__Task to carry out__
The number needed is how many lines in these entries contain "extendedExpiry"; give it alone.

__Saved entries__
(** A change of the period alone. *)
Lemma exec_changePeriod T expiry t id sub d :
  windows T d → liveRow id d = Some sub →
  exec t (changePeriod expiry id) d =
    match expiry sub t with
    | Err e => (Err e, d)
    | Ok e => (Ok (periodRow sub e t t sub), setSubs (map (periodRow sub e t t) (subs d)) d)
    end.
Proof.
  intros HW Hl. destruct (liveRow_Some d id sub Hl) as (Hin & Hid & Hlive). unfold changePeriod.
  rewrite exec_andThen_db. unfold queryOr. cbn [exec GetByID reading]. rewrite Hl. cbn [found exec ok].
  destruct (expiry sub t) as [e|]; [|done]. rewrite exec_andThen_db. unfold readChain, fetch at 1. cbn [exec reading ok].
  rewrite exec_andThen_db. unfold transact. cbn [exec]. erewrite atomically_ok; [|by apply periodTx_map; [exact (win_ids T d HW)|]].
  cbn [exec]. unfold fetch. cbn [exec GetByID reading]. set (d2 := setSubs _ d).
  assert (Hnd : NoDup (subID <$> subs d2)).
  { unfold d2. cbn [subs setSubs]. rewrite NoDup_map_ids; [exact (win_ids T d HW)|]. intros; apply periodRow_id. }
  assert (Hl2 : liveRow id d2 = Some (periodRow sub e t t sub)).
  { unfold liveRow. rewrite <- Hid, <- (periodRow_id sub e t t sub), (anyRow_unique d2 (periodRow sub e t t sub) Hnd).
    - unfold periodRow. rewrite Z.eqb_refl. change (subDeleted (withBody _ (withBody _ sub))) with (subDeleted sub). by rewrite Hlive.
    - unfold d2. by apply list_elem_of_fmap_2. }
  by rewrite Hl2.
Qed.

Lemma exec_changePeriod_missing expiry t id d :
  liveRow id d = None → exec t (changePeriod expiry id) d = (Err (AppErr ErrSubscriptionNotFound), d).
Proof. intros Hl. unfold changePeriod. rewrite exec_andThen_db. unfold queryOr. cbn [exec GetByID reading]. by rewrite Hl. Qed.

(** The bound of a new end. *)
Lemma capExpiry_max e : capExpiry e <= MaxExpiresAt.
Proof. unfold capExpiry, After. destruct (Z.ltb_spec MaxExpiresAt e); lia. Qed.

Lemma extendedExpiry_Ok sub days t e : extendedExpiry s sub days t = Ok e → subStartsAt sub < e <= MaxExpiresAt.
Proof.
  unfold extendedExpiry. destruct (_ && _); [done|]. match goal with |- context [capExpiry ?x] => generalize (capExpiry_max x); set (c := capExpiry x) end.
  intros Hc. unfold After. destruct (Z.ltb_spec (subStartsAt sub) c); cbn [negb]; [intros [= <-]; lia | done].
Qed.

__Exercise answer__
2